The aim is to give the direct drive categories back their place in national championships across the world and to broaden the base of kart racers at all levels. After more than three years of reflection, dialogue and testing, the official presentation of the OK engines was made during the European Championship in Britain and revealed a major change in direction in order to reinvigorate direct drive Karting Competition.
At the dawn of any great change questions and legitimate doubts are welcomed. The conservative world of Competition Karting is no exception after the first public presentation of the OK engines recently at the PF International circuit. It should be borne in mind that the direction taken by the CIK-FIA corresponds to the demands and expectations of the majority of ASNs, manufacturers and competitors. The main purpose is to give new impetus to direct drive categories whose attendance has seen a steady decline in recent years.
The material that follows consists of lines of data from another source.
(** * Bulk downloader and billing-code scanner: a shallow embedding

    The development follows the Go sources of the repository:
    - [jsonformatter/json.go]: the URL downloader (retry policy, URL list
      loading, [downloadFile], [buildExistingFileMap]);
    - [pipeline/billingCode.go]: the plain-JSON scanner and its worker pool;
    - the gzip streaming scanner ([StreamingGzipProcessor]) with its
      worker pool and ledger, and the gzip repair tool ([robustDecompress]).

    Part I holds the model, Part II the facts proved about it. *)

From Stdlib Require Import ZArith QArith Qround Qminmax Qpower Lqa String Ascii List Lia Bool
  SpecFloat.
From stdpp Require Import gmap strings list.

Local Open Scope string_scope.
Local Open Scope list_scope.
Local Open Scope Z_scope.

(* ===================================================================== *)
(** * Part I. The model                                                   *)
(* ===================================================================== *)

(** ** Go's [strings] package, on byte strings *)

(** [strings.HasPrefix(s, prefix)]. *)
Definition HasPrefix (s p : string) : bool := String.prefix p s.

(** [strings.Contains(s, substr)]: some suffix of [s] starts with [substr]. *)
Fixpoint Contains (s substr : string) : bool :=
  match s with
  | EmptyString => HasPrefix s substr
  | String _ s' => HasPrefix s substr || Contains s' substr
  end.

(** [strings.ToLower] on one byte.  Only the ASCII letters are mapped; this
    is Go's behaviour on ASCII text (non-ASCII runes are left as they are
    here). *)
Definition lowerByte (c : ascii) : ascii :=
  let n := nat_of_ascii c in
  if ((65 <=? n) && (n <=? 90))%nat then ascii_of_nat (n + 32) else c.

Fixpoint ToLower (s : string) : string :=
  match s with
  | EmptyString => EmptyString
  | String c s' => String (lowerByte c) (ToLower s')
  end.

(** [strings.ReplaceAll(s, old, new)] for a non-empty [old]: the
    non-overlapping occurrences of [old] are replaced from left to right.
    [skip] counts the bytes of a matched occurrence still to be dropped. *)
Fixpoint replaceFrom (skip : nat) (s old new : string) : string :=
  match s with
  | EmptyString => EmptyString
  | String c s' =>
      match skip with
      | S k => replaceFrom k s' old new
      | O =>
          if HasPrefix s old
          then new +:+ replaceFrom (Nat.pred (String.length old)) s' old new
          else String c (replaceFrom O s' old new)
      end
  end.

Definition ReplaceAll (s old new : string) : string := replaceFrom O s old new.

(** The last element of [strings.Split(s, "/")]: the bytes after the last
    slash ([s] itself when it has none).  [acc] is the segment read so
    far. *)
Fixpoint lastSegmentFrom (acc s : string) : string :=
  match s with
  | EmptyString => acc
  | String c s' =>
      if Ascii.eqb c "/"%char then lastSegmentFrom EmptyString s'
      else lastSegmentFrom (acc +:+ String c EmptyString) s'
  end.

Definition lastPathPart (path : string) : string := lastSegmentFrom EmptyString path.

(** ** Retry policy ([jsonformatter/json.go]) *)

(** [time.Duration] is a count of nanoseconds. *)
Definition Duration := Z.

Definition Second : Duration := 1000000000.
Definition Millisecond : Duration := 1000000.

(** *** [float64]

    A [float64] is a NaN, an infinity or a finite number, held here as
    the rational it stands for.  (The sign of a zero is not kept: the
    program has no operation that tells the two zeros apart.)  The
    operations are those of IEEE 754 binary64, which Go prescribes: the
    exact result, rounded to the nearest number with a mantissa of 53
    bits, ties to even, with gradual underflow and overflow to an
    infinity. *)
Inductive float64 :=
| NaN
| Inf (negative : bool)
| Fin (q : Q).

(** The integer part of the binary logarithm of [q > 0]. *)
Definition ilog2 (q : Q) : Z :=
  let k := Z.log2 (Qnum q) - Z.log2 (Zpos (Qden q)) in
  if Qle_bool (2 ^ k) q then k else k - 1.

(** The exponent of the last mantissa bit of the [float64] numbers
    around [a > 0]; [-1074] in the subnormal range. *)
Definition ulpExp (a : Q) : Z := Z.max (ilog2 a - 52) (-1074).

(** The nearest integer, the even one of two that are equally near. *)
Definition roundHalfEven (x : Q) : Z :=
  let f := Qfloor x in
  match Qcompare (x - inject_Z f) (1 # 2) with
  | Lt => f
  | Gt => f + 1
  | Eq => if Z.even f then f else f + 1
  end.

(** The magnitude [a > 0] rounded to 53 bits. *)
Definition roundAbs (a : Q) : Q :=
  (inject_Z (roundHalfEven (a / 2 ^ ulpExp a)) * 2 ^ ulpExp a)%Q.

(** Rounding to nearest, ties to even: the [float64] of the exact result
    [q] of an operation. *)
Definition RN (q : Q) : float64 :=
  match Qcompare q 0 with
  | Eq => Fin 0
  | Gt => let r := roundAbs q in if Qle_bool (2 ^ 1024) r then Inf false else Fin r
  | Lt => let r := roundAbs (- q) in if Qle_bool (2 ^ 1024) r then Inf true else Fin (- r)
  end.

(** The order of the values; a NaN is not comparable. *)
Definition fle (x y : float64) : Prop :=
  match x, y with
  | NaN, _ | _, NaN => False
  | Inf true, _ => True
  | _, Inf false => True
  | Inf false, _ => False
  | Fin _, Inf true => False
  | Fin p, Fin q => (p <= q)%Q
  end.

(** [x == y]: the values are equal; a NaN equals nothing. *)
Definition feq (x y : float64) : bool :=
  match x, y with
  | Inf s, Inf t => Bool.eqb s t
  | Fin p, Fin q => Qeq_bool p q
  | _, _ => false
  end.

(** [x > y]. *)
Definition fgt (x y : float64) : bool :=
  match x, y with
  | NaN, _ | _, NaN => false
  | Inf true, _ => false
  | _, Inf false => false
  | Inf false, _ => true
  | Fin _, Inf true => true
  | Fin p, Fin q => negb (Qle_bool p q)
  end.

Definition fneg (x : float64) : float64 :=
  match x with
  | NaN => NaN
  | Inf s => Inf (negb s)
  | Fin q => Fin (- q)
  end.

Definition isNegative (q : Q) : bool := negb (Qle_bool 0 q).

(** [x * y]. *)
Definition fmul (x y : float64) : float64 :=
  match x, y with
  | NaN, _ | _, NaN => NaN
  | Inf s, Inf t => Inf (xorb s t)
  | Inf s, Fin q | Fin q, Inf s => if Qeq_bool q 0 then NaN else Inf (xorb s (isNegative q))
  | Fin p, Fin q => RN (p * q)
  end.

(** [x + y]. *)
Definition fadd (x y : float64) : float64 :=
  match x, y with
  | NaN, _ | _, NaN => NaN
  | Inf s, Inf t => if Bool.eqb s t then Inf s else NaN
  | Inf s, Fin _ | Fin _, Inf s => Inf s
  | Fin p, Fin q => RN (p + q)
  end.

(** [x - y]. *)
Definition fsub (x y : float64) : float64 := fadd x (fneg y).

(** [x * y + z] rounded once, the fused operation. *)
Definition fma (x y z : float64) : float64 :=
  match x, y, z with
  | Fin p, Fin q, Fin r => RN (p * q + r)
  | Fin _, Fin _, _ => z
  | _, _, _ => fadd (fmul x y) z
  end.

(** Truncation toward zero. *)
Definition truncQ (x : Q) : Z :=
  if Qle_bool 0 x then Qfloor x else Qceiling x.

(** The conversion [float64(z)] of an integer. *)
Definition float64_of_int (z : Z) : float64 := RN (inject_Z z).

(** The conversion [time.Duration(x)] to [int64]: truncation toward
    zero.  Where the truncated value is no [int64], or [x] is no number,
    Go leaves the result to the implementation: [None]. *)
Definition int64_of_float64 (x : float64) : option Z :=
  match x with
  | Fin q =>
      let t := truncQ q in
      if (- 2 ^ 63 <=? t) && (t <? 2 ^ 63) then Some t else None
  | _ => None
  end.

(** The value of a [spec_float], the binary64 of the Standard Library. *)
Definition float64_of_spec (x : spec_float) : float64 :=
  match x with
  | S754_zero _ => Fin 0
  | S754_infinity s => Inf s
  | S754_nan => NaN
  | S754_finite s m e => Fin ((if s then -1 else 1) * inject_Z (Zpos m) * 2 ^ e)
  end.

(** What the source leaves to the platform: the library function
    [math.Pow], and whether the compiler turns [x*y + z] into one fused
    operation, which Go allows and its compiler does on some
    architectures (not on amd64), for a product that has no other use:
    here the product [jitter], added to [delay]. *)
Record Platform := {
  math_Pow : float64 -> float64 -> float64;
  fusedMultiplyAdd : bool
}.

(** [RetryConfig]. *)
Record RetryConfig := {
  MaxRetries : Z;
  InitialDelay : Duration;
  MaxDelay : Duration;
  BackoffFactor : float64;
  JitterFactor : float64
}.

(** The constants [2.0] and [0.1] are the [float64] numbers nearest to
    them. *)
Definition defaultRetryConfig : RetryConfig := {|
  MaxRetries := 3;
  InitialDelay := 1 * Second;
  MaxDelay := 30 * Second;
  BackoffFactor := RN 2;
  JitterFactor := RN (1 # 10)
|}.
(** X5: on a network path, with the session open, a slot free and at least
    one attempt configured, every call returns, leaves the manager as it
    found it, and does this and nothing else, whatever the daemon answers:
    it takes a slot, makes [j] failed attempts each followed by the delay,
    makes one request more, writes log records, gives the slot back and
    writes log records; [j] is below [retry_attempts] and all requests go
    to the same URL.  So it issues at least one request and at most
    [retry_attempts], and sleeps once less than it requests. *)
Theorem X5_network_call_shape (repr : value -> string) (d : daemon) (file_path : string)
    (fsentry_id : option string) (st : state) :
  opened (self st) ->
  (1 <= _retry_attempts (self st))%Z ->
  network_path (self st) fsentry_id = true ->
  exists x j logs post,
    let evs := (Acquire ::
                retries (request_url (self st) file_path) (_retry_delay (self st)) j
                ++ Get (request_url (self st) file_path) :: logs ++ Release :: post)%list in
    get_direct_link repr d file_path fsentry_id st = (Return x, extend st evs) /\
    (j < Z.to_nat (_retry_attempts (self st)))%nat /\
    Forall is_log logs /\ Forall is_log post /\
    requests evs = S j /\ sleeps evs = j.
Proof.
  intros Ho Hn Hnet.
  destruct (@ShapeFacts.get_direct_link_shape repr d file_path fsentry_id st Ho Hn Hnet)
    as [x [j [logs [post H]]]].
  now exists x, j, logs, post.
Qed.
The new OK and OK-Junior engines are now positioned very competitively in terms of cost of purchase and use with a maximum selling price of €2000, excluding taxes but including all accessories excpt the water cooler. Simplification and weight reductions go hand in hand with the removal of the clutch, starter, battery and harness, elements that have generated many problems in the past. The necessity to monitor the clutch meant the use of expensive onboard electronic equipment which could be used afforded in each country and whose absence often left room for suspicion. The ability to use an external water pump also limits spending.
The question of the minimum allowed weight has provoked many reactions. It is to move from a minimum total mass, including Driver, of 158kg to 145kg for the OK category, and 145kg to 140kg in OK-Junior. At the same time, the minimum mass of the kart falls from 75kg to 70kg. The weight reduction from the current karts aims to improve Drivers' safety. The Safety Commission of the FIA regularly encourages the CIK-FIA to reduce the mass of karts for that reason. The new weight scale was established from many surveys conducted during OK engine test sessions. Several chassis makes already perfectly fit in with this framework. Remember that the use of ballast to reach the current minimum weight is very common in Competition. It seems logical to want to restrict this practice, which is often inconvenient and especially detrimental to safety.
Removing the clutch and electric starter has the effect of changing the method of starting karts which will now have a direct drive transmission. The decompression valve facilitates this process without having to lift the rear of the machine. This is a change which over time should result in greater accountability of Drivers about their behaviour on track. Although it is easier to start the kart with a mechanic, it is also possible to restart the machine alone if the need arises. At PFI, experienced Drivers have shown this, but we also saw a journalist able to start alone. The boom years of FA and ICA show that the direct drive transmission was no barrier to the popular success of these categories. There is no reason for it to be otherwise with the OK and OK-Junior.
It is important for all of the stakeholders in Karting and the future of the sport that the OK and OK-Junior categories reach their goal. For this, the active involvement of ASNs and manufacturers is essential. The sporting development of the discipline at all levels should be the primary objective.